Darwin and a "Higher Purpose"?

I just found this article, Planet with a Purpose, linked to from Andrew Sullivan's blog. It's an interesting piece that describes a reluctant declaration from "popular" philosopher, Daniel Dennet, stating that "life on earth shows signs of having a higher purpose." It should be noted that Dennet is (or perhaps was) an atheist and wrote an influential book in 1995 called "Darwin's Dangerous Idea."

Here's a quote from the article:

"More recently, he urged his fellow non-believers to unite and fight for their rights in a New York Times op-ed piece, depicting belief in God as contrary to a naturalist" worldview.

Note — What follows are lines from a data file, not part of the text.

Lemma writei_spec (s : fst S U) v lg x off : let d := sb s in let n := Z.of_nat (length bs) in
  itable s !! ip = Some x -> brep (blks s) v ∅ lg -> disk_ok d -> meta_used d v -> file_ok d v x -> dinode_ok x ->
  0 <= inum x < ninodes d -> sees (usr s) P V ->
  0 <= off <= isize x -> off + n <= MAXFILE * BSIZE -> cost d lg + 2 * touched off n + 1 <= MAXOPBLOCKS ->
  exists (i : nat) b' u' v' lg' x', writei ip o off n s = Ok (Z.of_nat i) (wstate b' u' ip x' s) /\
    brep b' v' ∅ lg' /\ sees u' P V /\ (i <= length bs)%nat /\ wrote d v x off (take i bs) v' x' /\
    ((i < length bs)%nat -> forall c, 0 <= c < size_ d -> used d v' c = true).
Proof.
  intros d n Hx Hr Hd Hm Ho Hdn Hnum Hs Hoff Hend Hc. pose proof (dk_layout _ Hd) as Hl. pose proof (fo_size _ _ _ Ho) as Hsz.
  change (MAXFILE * BSIZE) with 274432 in *. assert (0 <= n) as Hn0 by (unfold n; lia).
  unfold writei. rewrite (bind_ok _ _ _ _ _ (geti_ok ip _ s x Hx)). rewrite u32_small by lia.
  rewrite (proj2 (Z.ltb_ge (isize x) off)), (proj2 (Z.ltb_ge (off + n) off)), (proj2 (Z.ltb_ge _ (off + n))) by (change (MAXFILE * BSIZE) with 274432; lia).
  cbn [orb]. set (k := Z.to_nat (touched off n)). pose proof (Z.mod_pos_bound off BSIZE ltac:(done)) as Hmod.
  assert (0 <= touched off n) as Ht0 by (apply Z.div_pos; [|done]; change BSIZE with 1024 in *; lia).
  assert (n + off mod BSIZE <= touched off n * BSIZE) as Ht.
  { unfold touched. change BSIZE with 1024 in *. pose proof (Z.div_mod (n + off mod 1024 + (1024 - 1)) 1024 ltac:(done)).
    pose proof (Z.mod_pos_bound (n + off mod 1024 + (1024 - 1)) 1024 ltac:(done)). lia. }
  assert (k < Z.to_nat (n / BSIZE) + 3)%nat as Hk.
  { unfold k, touched. change BSIZE with 1024 in *.
    pose proof (Z.div_mod (n + off mod 1024 + (1024 - 1)) 1024 ltac:(done)). pose proof (Z.div_mod n 1024 ltac:(done)).
    pose proof (Z.mod_pos_bound (n + off mod 1024 + (1024 - 1)) 1024 ltac:(done)). pose proof (Z.mod_pos_bound n 1024 ltac:(done)). lia. }
  destruct (writei_loop_spec Hbuf Hin Hbs Hok Ha He k (Z.to_nat (n / BSIZE) + 3) s v lg x off 0 Hk Hx Hr Hd Hm (fo_inode _ _ _ Ho) Hs)
    as (i & b1 & u1 & v1 & lg1 & x1 & E & Hr1 & Hs1 & Hi & W & Hc1 & Hfull); [lia|lia|fold n; change (MAXFILE * BSIZE) with 274432; lia|unfold k; fold d; lia|right; unfold k; rewrite Z2Nat.id by done; fold n; lia|].
  cbn [Z.of_nat] in E. rewrite Z.add_0_r in E. fold n in E. rewrite (bind_ok _ _ _ _ _ E). cbn [Datatypes.fst snd].
  rewrite drop_0 in W. assert (length (take i bs) = i) as Eti by (rewrite length_take; lia).
  assert (off + Z.of_nat (length (take i bs)) <= MAXFILE * BSIZE) as Hend' by (rewrite Eti; change (MAXFILE * BSIZE) with 274432; lia).
  pose proof (written_wrote Hl v x off (take i bs) v1 x1 Ho Hm Hdn Hnum Hoff Hend' W) as Hw. cbn zeta in Hw. rewrite Eti in Hw.
  set (x' := if isize x <? off + Z.of_nat i then set_isize (off + Z.of_nat i) x1 else x1) in *.
  rewrite (bind_ok _ _ _ tt (wstate b1 u1 ip x' s)).
  2:{ unfold x'. destruct (isize x <? off + Z.of_nat i); [|done]. rewrite (seti_ok ip _ _ x1) by (by eapply wstate_lookup).
      f_equal. unfold wstate, at_, with_usr. cbn. by rewrite list_insert_insert_eq. }
  assert (inum x' = inum x) as En by (rewrite (wt_rest _ _ _ _ _ _ _ Hw); done).
  destruct (iupdate_spec (wstate b1 u1 ip x' s) v1 lg1 ip x') as (b2 & E2 & Hr2);
    [by eapply wstate_lookup|done|done|by rewrite En| |right; apply (cost_log (d := d)); unfold k in Hc1; rewrite Z2Nat.id in Hc1 by done; fold d in Hc1; lia|].
  { rewrite (wt_rest _ _ _ _ _ _ _ Hw). cbn. apply Ho. }
  rewrite (bind_ok _ _ _ _ _ E2). cbn [sb wstate with_usr at_] in Hr2. rewrite En in Hr2. fold d in Hr2.
  exists i, b2, u1. eexists _, _, x'. split; [reflexivity|]. split; [exact Hr2|]. split; [done|]. split; [done|]. split; [exact Hw|].
  intros Hlt c Hcr. rewrite (used_iblock Hl Hnum) by done. by apply Hfull.
Qed.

I have some bad news for Dennett's many atheist devotees. He recently declared that life on earth shows signs of having a higher purpose. Worse still, he did it on videotape,during an interview for my website meaningoflife.tv. (You can watch the relevant clip here, though I recommend reading a bit further first so you'll have enough background to follow the logic.) Dennett didn't volunteer this opinion enthusiastically, or for that matter volunteer it at all. He conceded it in the course of a dialogue with me—and extracting the concession was a little like pulling teeth. But his initial resistance makes his final judgment all the more important. People who see evidence of some larger purpose in the universe are often accused of arguing with their heart, not their head. That's a credibility problem Dennett doesn't face.

When you watch him validate an argument for higher purpose, you're watching that argument pass a severe test. In fact, given that he's one of the best-known philosophers in the world, it may not be too much to say that you're watching a minor intellectual milestone get erected."

UPDATE: Daniel Dennet disagrees with Wright's summation of his argument. "all I am granting [in the interview]... is that IF evolution exhibited the properties that embryogenesis [i.e., the maturation of an organism] exhibits (which it doesn't, as I've kept insisting) this would work to some extent in favor of your purpose hypothesis.” Wright replies here.